Study material:
####
(** * ThreadsafeQueue: a mutex-guarded FIFO queue

    Shallow embedding of [src/ThreadsafeQueue.cpp] (class template
    [ThreadsafeQueue<T>], exception [empty_queue]).

    - Objects live in a store: queue objects and objects of type [T] are
      kept in two finite maps indexed by address, so that a reference
      parameter ([T& value], [const ThreadsafeQueue& other]) is an address
      and so that two queue objects are told apart by where they live.
    - [std::queue<T>] is a list with the front at the head.
    - [std::mutex] is a flag; a [std::lock_guard] acquires it when it is
      constructed and releases it when its scope is left, by [return] or by
      [throw].
    - A method is a computation in a state-and-exception monad over the
      store.  The same primitives drive a second, small-step reading of
      the methods in which several threads interleave statement by
      statement.

    Allocation failure ([std::bad_alloc]) is not modelled: copying a [T]
    and growing the container always succeed. *)

From stdpp Require Import gmap list strings.

Abbreviation loc := positive.

(** ** Exceptions and outcomes *)

(** [struct empty_queue : public std::exception] is the only exception
    type the class throws. *)
Inductive exception : Type :=
| empty_queue.

Definition what (e : exception) : string :=
  match e with
  | empty_queue => "queue empty exception"
  end.

(** How a call ends.  [Blocked]: the caller waits for a mutex that nobody
    will release.  [Undefined]: the C++ standard gives the call no meaning
    ([front()] or [pop()] on an empty [std::queue], use of an address that
    holds no object). *)
Inductive outcome (A : Type) : Type :=
| Returned (a : A)
| Threw (e : exception)
| Blocked
| Undefined.

Arguments Returned {A} a.
Arguments Threw {A} e.
Arguments Blocked {A}.
Arguments Undefined {A}.

(** [std::shared_ptr<T>]: null, or the address of the managed object. *)
Inductive shared_ptr : Type :=
| nullptr
| pointer (l : loc).

(** What a method hands back to its caller. *)
Inductive retval : Type :=
| VUnit
| VBool (b : bool)
| VPtr (p : shared_ptr).

Section Model.

Variable T : Type.

(** ** [std::queue<T>] *)

Definition q_empty (l : list T) : bool :=
  match l with
  | [] => true
  | _ :: _ => false
  end.

Definition q_front (l : list T) : option T :=
  match l with
  | [] => None
  | x :: _ => Some x
  end.

Definition q_pop (l : list T) : option (list T) :=
  match l with
  | [] => None
  | _ :: l' => Some l'
  end.

Definition q_push (x : T) (l : list T) : list T := l ++ [x].

(** ** The class and the store *)

(** The two data members: [mutable std::mutex m] ([true] while held) and
    [std::queue<T> theQueue]. *)
Record ThreadsafeQueue : Type := mkQueue {
  m : bool;
  theQueue : list T
}.

Record World : Type := mkWorld {
  queues : gmap loc ThreadsafeQueue;
  cells : gmap loc T
}.

Definition with_m (b : bool) (q : ThreadsafeQueue) : ThreadsafeQueue :=
  {| m := b; theQueue := theQueue q |}.

Definition with_theQueue (l : list T) (q : ThreadsafeQueue) : ThreadsafeQueue :=
  {| m := m q; theQueue := l |}.

Definition put_queue (a : loc) (q : ThreadsafeQueue) (w : World) : World :=
  {| queues := <[a := q]> (queues w); cells := cells w |}.

Definition put_cell (l : loc) (x : T) (w : World) : World :=
  {| queues := queues w; cells := <[l := x]> (cells w) |}.

(** ** The monad *)

Definition M (A : Type) : Type := World -> outcome A * World.

Definition ret {A : Type} (a : A) : M A :=
  fun w => (Returned a, w).

Definition throw {A : Type} (e : exception) : M A :=
  fun w => (Threw e, w).

Definition undefined {A : Type} : M A :=
  fun w => (Undefined, w).

Definition bind {A B : Type} (c : M A) (k : A -> M B) : M B :=
  fun w =>
    match c w with
    | (Returned a, w') => k a w'
    | (Threw e, w') => (Threw e, w')
    | (Blocked, w') => (Blocked, w')
    | (Undefined, w') => (Undefined, w')
    end.

(** Runs [c], then [cleanup] whether [c] returned or threw: the
    destructor of a local object. *)
Definition finally {A : Type} (c : M A) (cleanup : M unit) : M A :=
  fun w =>
    match c w with
    | (Returned a, w') => bind cleanup (fun _ => ret a) w'
    | (Threw e, w') => bind cleanup (fun _ => throw e) w'
    | (Blocked, w') => (Blocked, w')
    | (Undefined, w') => (Undefined, w')
    end.

(** A caller that catches what the call throws (the [try]/[catch] of the
    driver) and carries on. *)
Definition try_catch {A : Type} (c : M A) : M (outcome A) :=
  fun w =>
    match c w with
    | (Returned a, w') => (Returned (Returned a), w')
    | (Threw e, w') => (Returned (Threw e), w')
    | (Blocked, w') => (Blocked, w')
    | (Undefined, w') => (Undefined, w')
    end.

End Model.

Arguments mkQueue {T} _ _.
Arguments m {T} _.
Arguments theQueue {T} _.
Arguments mkWorld {T} _ _.
Arguments queues {T} _.
Arguments cells {T} _.
Arguments q_empty {T} _.
Arguments q_front {T} _.
Arguments q_pop {T} _.
Arguments q_push {T} _ _.
Arguments with_m {T} _ _.
Arguments with_theQueue {T} _ _.
Arguments put_queue {T} _ _ _.
Arguments put_cell {T} _ _ _.
Arguments ret {T A} _ _.
Arguments throw {T A} _ _.
Arguments undefined {T A} _.
Arguments bind {T A B} _ _ _.
Arguments finally {T A} _ _ _.
Arguments try_catch {T A} _ _.

Declare Scope queue_scope.
Delimit Scope queue_scope with queue.
Notation "x <- c ;; k" := (bind c (fun x => k))
  (at level 100, c at next level, right associativity) : queue_scope.
Notation "c ;; k" := (bind c (fun _ => k))
  (at level 100, right associativity) : queue_scope.
Open Scope queue_scope.

(** ** Primitive statements *)

Section Class.

Variable T : Type.

(** [m.lock()] on the queue object at [a]: waits while the mutex is
    held. *)
Definition mutex_lock (a : loc) : M T unit :=
  fun w =>
    match queues w !! a with
    | None => (Undefined, w)
    | Some q =>
        if m q then (Blocked, w)
        else (Returned tt, put_queue a (with_m true q) w)
    end.

(** [m.unlock()]; releasing a mutex that is not held has no meaning. *)
Definition mutex_unlock (a : loc) : M T unit :=
  fun w =>
    match queues w !! a with
    | None => (Undefined, w)
    | Some q =>
        if m q then (Returned tt, put_queue a (with_m false q) w)
        else (Undefined, w)
    end.

(** [std::lock_guard<std::mutex> lock(a.m);] followed by the rest of the
    enclosing block. *)
Definition lock_guard {A : Type} (a : loc) (body : M T A) : M T A :=
  mutex_lock a ;; finally body (mutex_unlock a).

(** [theQueue.empty()] *)
Definition theQueue_empty (a : loc) : M T bool :=
  fun w =>
    match queues w !! a with
    | None => (Undefined, w)
    | Some q => (Returned (q_empty (theQueue q)), w)
    end.

(** [theQueue.front()] *)
Definition theQueue_front (a : loc) : M T T :=
  fun w =>
    match queues w !! a with
    | None => (Undefined, w)
    | Some q =>
        match q_front (theQueue q) with
        | None => (Undefined, w)
        | Some x => (Returned x, w)
        end
    end.

(** [theQueue.pop()] *)
Definition theQueue_pop (a : loc) : M T unit :=
  fun w =>
    match queues w !! a with
    | None => (Undefined, w)
    | Some q =>
        match q_pop (theQueue q) with
        | None => (Undefined, w)
        | Some l => (Returned tt, put_queue a (with_theQueue l q) w)
        end
    end.

(** [theQueue.push(x)] *)
Definition theQueue_push (a : loc) (x : T) : M T unit :=
  fun w =>
    match queues w !! a with
    | None => (Undefined, w)
    | Some q =>
        (Returned tt, put_queue a (with_theQueue (q_push x (theQueue q)) q) w)
    end.

(** [theQueue = other.theQueue] inside the object at [this] *)
Definition theQueue_assign (this other : loc) : M T unit :=
  fun w =>
    match queues w !! other, queues w !! this with
    | Some qo, Some qt =>
        (Returned tt, put_queue this (with_theQueue (theQueue qo) qt) w)
    | _, _ => (Undefined, w)
    end.

(** [value = x] through the reference [value] *)
Definition assign (value : loc) (x : T) : M T unit :=
  fun w => (Returned tt, put_cell value x w).

(** Reading the object a reference names. *)
Definition read (value : loc) : M T T :=
  fun w =>
    match cells w !! value with
    | None => (Undefined, w)
    | Some x => (Returned x, w)
    end.

(** [std::make_shared<T>(x)]: a copy of [x] in storage that held no
    object before. *)
Definition make_shared (x : T) : M T shared_ptr :=
  fun w =>
    let l := fresh (dom (cells w)) in
    (Returned (pointer l), put_cell l x w).

(** [*p] *)
Definition deref (p : shared_ptr) : M T T :=
  match p with
  | nullptr => undefined
  | pointer l => read l
  end.

(** ** The member functions *)

(** [ThreadsafeQueue(){}]: both members are default-initialised, in
    storage that held no queue before; the result is the address of the
    new object. *)
Definition default_ctor : M T loc :=
  fun w =>
    let this := fresh (dom (queues w)) in
    (Returned this, put_queue this {| m := false; theQueue := [] |} w).

(** [ThreadsafeQueue(const ThreadsafeQueue& other)]: no member
    initialiser list, so the members are default-initialised first; the
    body then copies under [other]'s mutex. *)
Definition copy_ctor (other : loc) : M T loc :=
  this <- default_ctor ;;
  lock_guard other (theQueue_assign this other) ;;
  ret this.

(** [bool empty() const] *)
Definition empty (this : loc) : M T bool :=
  lock_guard this (theQueue_empty this).

(** [void pop(T& value)] *)
Definition pop_ref (this value : loc) : M T unit :=
  lock_guard this (
    e <- theQueue_empty this ;;
    if e then throw empty_queue
    else
      x <- theQueue_front this ;;
      assign value x ;;
      theQueue_pop this).

(** [std::shared_ptr<T> pop()] *)
Definition pop_ptr (this : loc) : M T shared_ptr :=
  lock_guard this (
    e <- theQueue_empty this ;;
    if e then throw empty_queue
    else
      x <- theQueue_front this ;;
      res <- make_shared x ;;
      theQueue_pop this ;;
      ret res).

(** [void push(T new_value)] *)
Definition push (this : loc) (new_value : T) : M T unit :=
  lock_guard this (theQueue_push this new_value).

(** ** Callers *)

(** The calls a client can make on an existing queue.  The class
    deletes [operator=], so there is no call that assigns one queue to
    another. *)
Inductive call : Type :=
| Empty
| PopRef (value : loc)
| PopPtr
| Push (new_value : T).

Definition exec (this : loc) (c : call) : M T retval :=
  match c with
  | Empty => b <- empty this ;; ret (VBool b)
  | PopRef value => pop_ref this value ;; ret VUnit
  | PopPtr => p <- pop_ptr this ;; ret (VPtr p)
  | Push new_value => push this new_value ;; ret VUnit
  end.

Fixpoint for_each {A B : Type} (f : A -> M T B) (l : list A) : M T (list B) :=
  match l with
  | [] => ret []
  | a :: l' => b <- f a ;; bs <- for_each f l' ;; ret (b :: bs)
  end.

(** A single-threaded client: the calls one after the other, each
    inside its own [try]/[catch]. *)
Definition exec_all (this : loc) (cs : list call) : M T (list (outcome retval)) :=
  for_each (fun c => try_catch (exec this c)) cs.

(** A remove through either overload, followed by a look at what it
    delivered. *)
Inductive remove_kind : Type :=
| IntoRef (value : loc)
| AsPtr.

Definition remove (this : loc) (k : remove_kind) : M T T :=
  match k with
  | IntoRef value => pop_ref this value ;; read value
  | AsPtr => p <- pop_ptr this ;; deref p
  end.

Definition is_remove (c : call) : bool :=
  match c with
  | PopRef _ | PopPtr => true
  | Empty | Push _ => false
  end.

Definition is_push (c : call) : bool :=
  match c with
  | Push _ => true
  | Empty | PopRef _ | PopPtr => false
  end.

Definition succeeded {A : Type} (r : outcome A) : bool :=
  match r with
  | Returned _ => true
  | Threw _ | Blocked | Undefined => false
  end.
####
Work to complete: Only the lines from the start of the listing through the line with "(** What a method" should be repeated, each exactly as it stands.

Answer section:
(** * ThreadsafeQueue: a mutex-guarded FIFO queue

    Shallow embedding of [src/ThreadsafeQueue.cpp] (class template
    [ThreadsafeQueue<T>], exception [empty_queue]).

    - Objects live in a store: queue objects and objects of type [T] are
      kept in two finite maps indexed by address, so that a reference
      parameter ([T& value], [const ThreadsafeQueue& other]) is an address
      and so that two queue objects are told apart by where they live.
    - [std::queue<T>] is a list with the front at the head.
    - [std::mutex] is a flag; a [std::lock_guard] acquires it when it is
      constructed and releases it when its scope is left, by [return] or by
      [throw].
    - A method is a computation in a state-and-exception monad over the
      store.  The same primitives drive a second, small-step reading of
      the methods in which several threads interleave statement by
      statement.

    Allocation failure ([std::bad_alloc]) is not modelled: copying a [T]
    and growing the container always succeed. *)

From stdpp Require Import gmap list strings.

Abbreviation loc := positive.

(** ** Exceptions and outcomes *)

(** [struct empty_queue : public std::exception] is the only exception
    type the class throws. *)
Inductive exception : Type :=
| empty_queue.

Definition what (e : exception) : string :=
  match e with
  | empty_queue => "queue empty exception"
  end.

(** How a call ends.  [Blocked]: the caller waits for a mutex that nobody
    will release.  [Undefined]: the C++ standard gives the call no meaning
    ([front()] or [pop()] on an empty [std::queue], use of an address that
    holds no object). *)
Inductive outcome (A : Type) : Type :=
| Returned (a : A)
| Threw (e : exception)
| Blocked
| Undefined.

Arguments Returned {A} a.
Arguments Threw {A} e.
Arguments Blocked {A}.
Arguments Undefined {A}.

(** [std::shared_ptr<T>]: null, or the address of the managed object. *)
Inductive shared_ptr : Type :=
| nullptr
| pointer (l : loc).

(** What a method hands back to its caller. *)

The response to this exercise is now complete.